How many times have you seen the image? It looms behind newscasters during evening updates, gets handed out on printed fliers and scrolls by in tweet after tweet. It might even show up in your dreams.

But for Alissa Eckert — a medical illustrator at the Centers for Disease Control and Prevention who helped to create what has become the iconic representation of the novel coronavirus — it started out as just another assignment.

On Jan. 21, the day after the C.D.C. activated its emergency operations center for the new coronavirus, Ms. Eckert and her colleague Dan Higgins were asked to create “an identity” for the virus. “Something to grab the public’s attention,” she said. Ms. Eckert expected that whatever they came up with might appear on a few cable news programs, as their creations had in the past.

Instead, as the pandemic spread and intensified, their rendering’s reach did, too. “It started popping up around the world,” she said.

Ms. Eckert uses art to make difficult medical concepts more approachable. For instance the dozens of illustrations of birth defects she’s done over the years can be “a little bit easier for people to look at and understand” than photographs, she said.

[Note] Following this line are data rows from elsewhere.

Lemma assert_func_halts (b : build) (m : machine)
    (file : string) (line : Z) (func : option string) (expr : string) :
  exists tr, halts_after (__assert_func (chSysHalt b m) file line func expr) tr.
Proof.
  unfold __assert_func. cbv zeta.
  match goal with
  | |- context [chSysHalt b m ?reason] =>
      destruct (chSysHalt_halts b m reason) as [tr Hhalt]
  end.
  exists ([PortDisable] ++ tr)%list.
  apply halts_after_bind with (r := tt); [apply returns_perform|].
  apply halts_after_bind_l. exact Hhalt.
Qed.

(** *** The allocation guard *)

Lemma returns_then_Ret {R U : Type} (v : U) (f : nat) :
  forall (t : itree sysE R) (tr : list action) (r : U),
    run f (ITree.bind t (fun _ => Ret v)) = (tr, Some r) -> r = v.
Proof.
  induction f as [|f IH]; intros t tr r Hrun.
  - discriminate.
  - cbn [run] in Hrun. rewrite observe_bind in Hrun.
    destruct (observe t) as [r0 | t0 | X e k0].
    + cbn in Hrun. inversion Hrun. reflexivity.
    + exact (IH t0 tr r Hrun).
    + destruct e as [a].
      destruct (run f (ITree.bind (k0 tt) (fun _ => Ret v))) as [tr0 [r0|]] eqn:Hsub;
        inversion Hrun; subst.
      exact (IH (k0 tt) tr0 r Hsub).
Qed.

Section Guard.

Variable halt : option string -> itree sysE unit.
Variable b : build.

Lemma assert_holds (line : Z) (func expr : string) :
  returns (ITree.bind (assert halt b line func expr true) (fun _ => Ret null)) [] null.
Proof. unfold assert. exists 1%nat. destruct (NDEBUG b); reflexivity. Qed.

Lemma assert_fails (line : Z) (func expr : string) :
  NDEBUG b = false ->
  fails_assertion halt b
    (ITree.bind (assert halt b line func expr false) (fun _ => Ret null))
    line func expr.
Proof.
  intros Hb. unfold assert. rewrite Hb.
  split.
  - apply never_returns_bind_l. apply assert_func_never_returns.
  - intros f. rewrite run_bind_never_returns by apply assert_func_never_returns.
    reflexivity.
Qed.

End Guard.

(** *** The model at work *)

(** A failed [assert] in [malloc] of a debug build: the sink receives
    the panic line with the thread name and the assertion text, then the
    register dump begins. *)
Example malloc_panic_line :
  prefix
    (CRLF ++ "PANIC [main] sys.cpp:235:malloc:sz == 0" ++ CRLF
          ++ CRLF ++ "Core registers:" ++ CRLF
          ++ "CONTROL" ++ String TAB "00000000" ++ CRLF)
    (sink (fst (run 400 (malloc (chSysHalt debug_build sample_machine) debug_build 16))))
  = true.
Proof. vm_compute. reflexivity. Qed.

(** The debug build with the debugger attached ends the hook with a
    breakpoint. *)
Example debug_build_breaks :
  last (fst (run 400 (zchSysHaltHook debug_build sample_machine None))) PortDisable
  = Breakpoint.
Proof. vm_compute. reflexivity. Qed.

(** *** The claims *)

(** C3. The halt path never returns to its caller.  A failed assertion
    ([__assert_func]) does not return whatever the kernel's halt does;
    with the kernel's [chSysHalt] as the specification describes it, a
    failed assertion, an unhandled trap ([_unhandled_exception]) and an
    explicit halt request ([chSysHalt]) each perform finitely many
    actions and then loop forever, without another action and without
    returning. *)
Theorem halt_path_never_returns (b : build) (m : machine) :
  (forall halt file line func expr,
      never_returns (__assert_func halt file line func expr)) /\
  (forall file line func expr,
      never_returns (__assert_func (chSysHalt b m) file line func expr) /\
      exists tr, halts_after (__assert_func (chSysHalt b m) file line func expr) tr) /\
  (never_returns (_unhandled_exception (chSysHalt b m)) /\
   exists tr, halts_after (_unhandled_exception (chSysHalt b m)) tr) /\
  (forall reason,
      never_returns (chSysHalt b m reason) /\
      exists tr, halts_after (chSysHalt b m reason) tr).
Proof.
  split; [|split; [|split]].
  - intros. apply assert_func_never_returns.
  - intros. split; [apply assert_func_never_returns | apply assert_func_halts].
  - unfold _unhandled_exception.
    split; [apply chSysHalt_never_returns | apply chSysHalt_halts].
  - intros. split; [apply chSysHalt_never_returns | apply chSysHalt_halts].
Qed.
(** The head of the reply that stands for a failed call; the cross mark
    of the source is kept as the three bytes of its UTF-8 form. *)
Definition GROQ_ERROR_PREFIX : string := "❌ Groq API Error: ".

(** The first argument of the [print] of [analyze]; its emoji is kept
    as the four bytes of its UTF-8 form. *)
Definition RAW_RESPONSE_LABEL : string := "🧠 Raw AI response:".

Section Orchestrator.

Variable World : Type.
Variable Figure : Type.
Variable px : DataFrame -> PxCall -> M World Figure.
Variable write_png_b64 : Figure -> M World string.
(** [pd.read_csv(file)], [pd.read_excel(file)] *)
Variable read_csv read_excel : FileStorage -> M World DataFrame.
(** [df.describe(include='all').to_string()] *)
Variable describe_to_string : DataFrame -> M World string.
(** [requests.post] to the model endpoint, [raise_for_status] and the
    extraction of [choices[0].message.content] from the reply *)
Variable groq_chat : string -> M World string.
(** [print(...)], from the list of its arguments: it writes them to the
    standard output and raises when that fails, as on a console that
    cannot encode them *)
Variable console_print : list string -> M World unit.

Definition query_llama3 (prompt : string) : M World string :=
  try_except (groq_chat prompt)
             (fun e => ret (GROQ_ERROR_PREFIX ++ e)%string).

(** [analyze], from the file found in the request.  The
    [traceback.print_exc()] of the handler is left out: it writes to the
    standard error, which escapes what it cannot encode, and nothing of
    the answer depends on it. *)
Definition analyze (file : option FileStorage) : M World Response :=
  match file with
  | None => ret (ErrorBody "No file uploaded", 400)
  | Some f =>
    if negb (file_truthy f) then ret (ErrorBody "No file uploaded", 400)
    else
      try_except
        (name <- match filename f with
                 | Some n => ret n
                 | None => raise "'NoneType' object has no attribute 'endswith'"
                 end ;;
         let continue_with (df : DataFrame) : M World Response :=
           summary <- describe_to_string df ;;
           let prompt := build_prompt summary in
           ai_response <- query_llama3 prompt ;;
           printed <- console_print [RAW_RESPONSE_LABEL; ai_response] ;;
           let insights := parse_detailed_insights ai_response in
           match insights with
           | [] => ret (ErrorRawBody "No insights extracted" ai_response, 500)
           | first :: _ =>
               r <- plot_chart px write_png_b64 df first ;;
               match r with
               | Pair chart error => ret (AnalysisBody insights chart error, 200)
               | PyNone => raise "cannot unpack non-iterable NoneType object"
               end
           end in
         if endswith name ".csv" then
           df <- read_csv f ;; continue_with df
         else if endswith name ".xlsx" then
           df <- read_excel f ;; continue_with df
         else ret (ErrorBody "Unsupported file type", 400))
        (fun e => ret (ErrorBody e, 500))
  end.
(** The C library's time conversion: [strptime] with the format
    ["%Y-%m-%d %H:%M:%S"] followed by [mktime] ([None] when [strptime]
    rejects the text), and the number of [system_clock] ticks in a
    second. *)
Class Libc := {
  strptime_mktime : string -> option Z;
  system_clock_ticks_per_second : Z
}.

(** The device as the reporter sees it: files and system properties.
    [WriteStringToFile] returns its status and the device afterwards. *)
Class Platform (W : Type) := {
  ReadFileToString : string -> W -> option string;
  WriteStringToFile : string -> string -> W -> bool * W;
  GetProperty : string -> string -> W -> string
}.

(** [struct BrownoutDetectedInfo]: the fields the translation unit
    names; the two arrays have [ODPM_MAX_IDX] and [DVFS_MAX_IDX]
    elements. *)
Record BrownoutDetectedInfo := mkInfo {
  triggered_irq_ : Z;
  triggered_timestamp_ : Z;
  battery_temp_ : Z;
  battery_soc_ : Z;
  battery_cycle_ : Z;
  voltage_now_ : Z;
  odpm_value_ : list Z;
  dvfs_value_ : list Z;
  brownout_reason_ : Z;
  max_curr_ : Z;
  evt_cnt_uvlo1_ : Z;
  evt_cnt_uvlo2_ : Z;
  evt_cnt_oilo1_ : Z;
  evt_cnt_oilo2_ : Z;
  vimon_vbatt_ : Z;
  vimon_ibatt_ : Z;
  mitigation_method_0_ : Z;
  mitigation_method_0_count_ : Z;
  mitigation_method_0_time_us_ : Z
}.

Definition set_triggered_irq_ (v : Z) (m : BrownoutDetectedInfo) : BrownoutDetectedInfo :=
  mkInfo v (triggered_timestamp_ m) (battery_temp_ m) (battery_soc_ m)
    (battery_cycle_ m) (voltage_now_ m) (odpm_value_ m) (dvfs_value_ m)
    (brownout_reason_ m) (max_curr_ m) (evt_cnt_uvlo1_ m) (evt_cnt_uvlo2_ m)
    (evt_cnt_oilo1_ m) (evt_cnt_oilo2_ m) (vimon_vbatt_ m) (vimon_ibatt_ m)
    (mitigation_method_0_ m) (mitigation_method_0_count_ m)
    (mitigation_method_0_time_us_ m).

Often this means bringing the unseeable into view. One of her favorite recent illustrations, of a cluster of Neisseria gonorrhoeae, the bacteria that cause gonorrhea, was used in a 2019 report on antibiotic resistance. In her portrayal, the bacteria float like jellyfish, their tentacle-like pili intertwined. The aim was to “make them look like they’re really alive,” she said, “so you know to be aware of them.”

The image took about a week to make — a fast turnaround, Ms. Eckert said. She expects its success will set a standard, she said: Next time a novel virus needs to be illustrated, it too will likely get a beauty shot.

And it has certainly spread far and wide. She has seen her illustration turned into cookies and knitting projects. Someone recently told Ms. Eckert that her image haunts them on their occasional trips to the grocery store. If they reach out to touch something, they’ll picture that spiky gray blob and pause.

She was glad to hear it, she said. “It’s out there doing its job.”